What follows are some of the new ways I’ve found to deal with relationships:
- I am still 100% committed to show love and respect to all people, including those who hurt me.
- I am still committed to resolving conflict according to scriptural procedures.
- In this position of leadership, I must lay down any right I feel I may have to vent, complain or blow off steam to people who don’t need to know. I must bear this burden for the sake of unity, clean minds, confidentiality and soft hearts. I can carry my issues to Jesus. He is my wonderful counselor.
- I will have many companions and will be socially available to do life with the ladies in our church and community. But, I will choose my inner circle carefully through prayer, long experience, and in unity with my husband.
- I will understand that I do not owe people transparency, but that I do owe everyone authenticity.
- I will set a boundary over my heart to enter into close friendship only with women who share a covenant commitment to the leadership, mission and vision of our church. Through the testing of time, they must demonstrate discretion, an uncritical spirit and faithfulness to Christ and His Bride above any personal agenda. I want to attract friends who will work and strive alongside me to make much of the glory of God and the gospel of Christ… and have fun doing it!
- When I answered the call to ministry by marrying my wonderful man, I took on the responsibility to protect my husband and his sheep. In order to do that, I must lead alongside him with an open and loving heart. This cannot be done without being “wise as a serpent and meek as a dove.” This mix of supernatural ability to discern trouble down the road, as well as a forgiving and un-resentful heart can only come from Jesus. I must take on His posture of humility, His servant attitude, His selflessness. I need to see with His eyes and keep in step with His Spirit. When I abide in Him this way, I’m never alone with my issues or church issues.
- My closest friends must have healthy, godly marriages. They must have a deep knowledge of scripture and be walking in increasing holiness with Him. They must be serving. They must be emotionally mature and stable. They must challenge me and encourage me to do the same.
- They must be willing to defend my husband and me. She must be a prayer warrior for our church and our family. She shouldn’t ever ask me to keep things from my husband.
- They need to be willing to keep our friendship low profile. I don’t want our friendship to be used for advantage or privilege. For obvious reasons, it is not wise to be super close to women in your ministry whose husband is supervised by your husband.
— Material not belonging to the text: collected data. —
(* ===== verification/ForeignKeysInv.v ===== *)
(** * Foreign keys: theory

    Referential integrity of the loaded tables, up to the checks and the work
    that are still to be done ([integrity]), and that the checks, the writes and
    the referential actions keep it. *)

From S2P Require Import Prelude BTree Json Utf8 RustString RustFloat FloatExact SqlTypes Fts FtsInv SqlValue SqlTyping SqlConvert OrdMap Lock SqlCatalog TableStore TableStoreInv SqlExec SqlTrigger ForeignKeys.

(** The texts of numbers and UUIDs have no separator. *)
Class ForeignKeyText `{!Foreign} := {
  decimal_plain : forall d, plain (decimal_text d);
  uuid_plain : forall u, plain (uuid_text u)
}.

(** The checks that earlier statements of the transaction deferred. *)
Class Earlier `{!Foreign} := earlier : list DeferredFkCheck.

Section keys.
Context `{!Foreign, !ForeignText, !ForeignKeyText, !SqlSyntax, !Evaluator, !Earlier}.

(** ** Key values *)

(** The values of a column of a key, by its type. *)
Definition key_typed (ty : SqlType) (v : SqlValue) : Prop :=
  match ty with
  | TSmallInt | TInteger | TBigInt => v = VNull \/ exists n, v = int_value ty n /\ in_int_range ty n
  | TUuid => v = VNull \/ exists u, v = VUuid u
  | TText => v = VNull \/ exists s, v = VText s
  | _ => True
  end.

Definition plain_type (ty : SqlType) : bool :=
  match ty with TSmallInt | TInteger | TBigInt | TUuid => true | _ => false end.

Lemma plain_app s t : plain s -> plain t -> plain (s ++ t).
Proof.
  induction s as [|a s IH]; [done|]. intros [Ha Hs]%plain_cons Ht. change (String.String a s ++ t)%string with (String.String a (s ++ t)).
  apply plain_cons. auto.
Qed.

Lemma key_typed_plain ty v : plain_type ty = true -> key_typed ty v -> plain (ordered_part v).
Proof.
  assert (Hnull : plain (ordered_part VNull)) by (apply (bool_decide_eq_true_1 _); vm_compute; reflexivity).
  assert (Hint : forall n, plain ("n:" ++ decimal_text (decimal_normalize (decimal_of_int n)))).
  { intros n. apply plain_app; [|apply decimal_plain].
    apply (bool_decide_eq_true_1 _). vm_compute. reflexivity. }
  assert (Hu : forall u, plain ("u:" ++ uuid_text u)).
  { intros u. apply plain_app; [|apply uuid_plain]. apply (bool_decide_eq_true_1 _). vm_compute. reflexivity. }
  destruct ty; try done; intros _ [->|Hx]; try done;
    first [destruct Hx as (n & -> & _); apply Hint | destruct Hx as (u & ->); apply Hu].
Qed.

Lemma coerce_key v ty c w : coerce_to v ty c = Ok w -> key_typed ty w.
Proof.
  unfold coerce_to. destruct (value_is_null v) eqn:En; [intros [= <-]; destruct ty; by try left|].
  destruct (cast ty v) as [u|[e|]] eqn:Ec; [|done..]. intros [= ->].
  assert (Hi : is_integer ty = true -> cast ty v = cast_int v ty -> key_typed ty w).
  { intros Hi Hc. pose proof (cast_int_sound v ty Hi) as Hs. rewrite <- Hc, Ec in Hs.
    destruct Hs as [Hv Hs]. destruct ty; try done; destruct w; try done;
      first [by left | right; eexists; by split]. }
  destruct ty; try done; simpl in Ec; rewrite En in Ec; try by apply Hi; [|simpl; rewrite En].
  - injection Ec as <-. right. by eexists.
  - destruct v; try discriminate Ec; [|injection Ec as <-; right; by eexists].
    simpl in Ec. destruct (uuid_parse_str _); [|done]. injection Ec as <-. right. by eexists.
Qed.

(** Key lists that can be told apart by their keys. *)
Definition separable (vs ws : list SqlValue) : Prop :=
  length vs = length ws /\ (length vs = 1 \/ plain_values vs /\ plain_values ws).

Lemma separable_parts vs ws :
  separable vs ws -> ordered_key vs = ordered_key ws -> ordered_part <$> vs = ordered_part <$> ws.
Proof.
  intros [Hlen [Hone|[Hv Hw]]] Heq; [|by apply ordered_key_inj].
  destruct vs as [|v [|]], ws as [|w [|]]; try done. unfold ordered_key in Heq. csimpl in Heq. csimpl. by rewrite Heq.
Qed.

Lemma separable_composite vs ws k :
  separable vs ws -> composite_key vs = Some k -> ordered_key ws = k -> composite_key ws = Some k.
Proof.
  intros Hs Hk Ho. rewrite <- Hk. symmetry. apply parts_composite, separable_parts; [done|].
  by rewrite Ho, (composite_ordered vs k).
Qed.

Lemma append_inj_r (x y z : string) : (x ++ z = y ++ z)%string -> x = y.
Proof.
  assert (Hlen : forall s t, String.length (s ++ t) = String.length s + String.length t).
  { intros s t. induction s as [|a s IH]; [done|].
    change (String.String a s ++ t)%string with (String.String a (s ++ t)). simpl. by rewrite IH. }
  revert y. induction x as [|a x IH]; intros [|b y] Heq; [done|..].
  - apply (f_equal String.length) in Heq. rewrite !Hlen in Heq. simpl in Heq. lia.
  - apply (f_equal String.length) in Heq. rewrite !Hlen in Heq. simpl in Heq. lia.
  - injection Heq as -> Heq. f_equal. by apply IH.
Qed.

(** Joined texts whose parts are equal or have no separator. *)
Lemma join_mixed xs ys :
  Forall2 (fun x y => x = y \/ plain x /\ plain y) xs ys -> join SEP xs = join SEP ys -> xs = ys.
Proof.
  induction 1 as [|x y xs ys Hxy Hrest IH]; [done|]. intros Heq.
  destruct xs as [|x' xs], ys as [|y' ys]; [simpl in Heq; by subst|by inversion Hrest..|].
  rewrite !join_cons in Heq by done. destruct Hxy as [->|[Hx Hy]].
  - f_equal. apply IH. by apply (inj (String.app _)), (inj (String.app _)) in Heq.
  - apply plain_prefix in Heq as [-> Heq]; [|done..]. f_equal. by apply IH.
Qed.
The most important thing I’ve learned (and wish I’d known earlier) is that this kind of close friend is hard to find. But let me assure you, she is out there. She might be another pastor’s wife, not even in your church. You just need to pray for her and ask God to show her to you exactly when you need her. You also need to pray for wisdom to know who not to get too close to in friendship. There may be seasons of walking alone. There will be seasons when you need to lean a little more on godly family members instead of friends. There will also be seasons when you just cling to your husband and let that be enough, with Jesus in your midst.
What have you learned the hard way about friendships in ministry?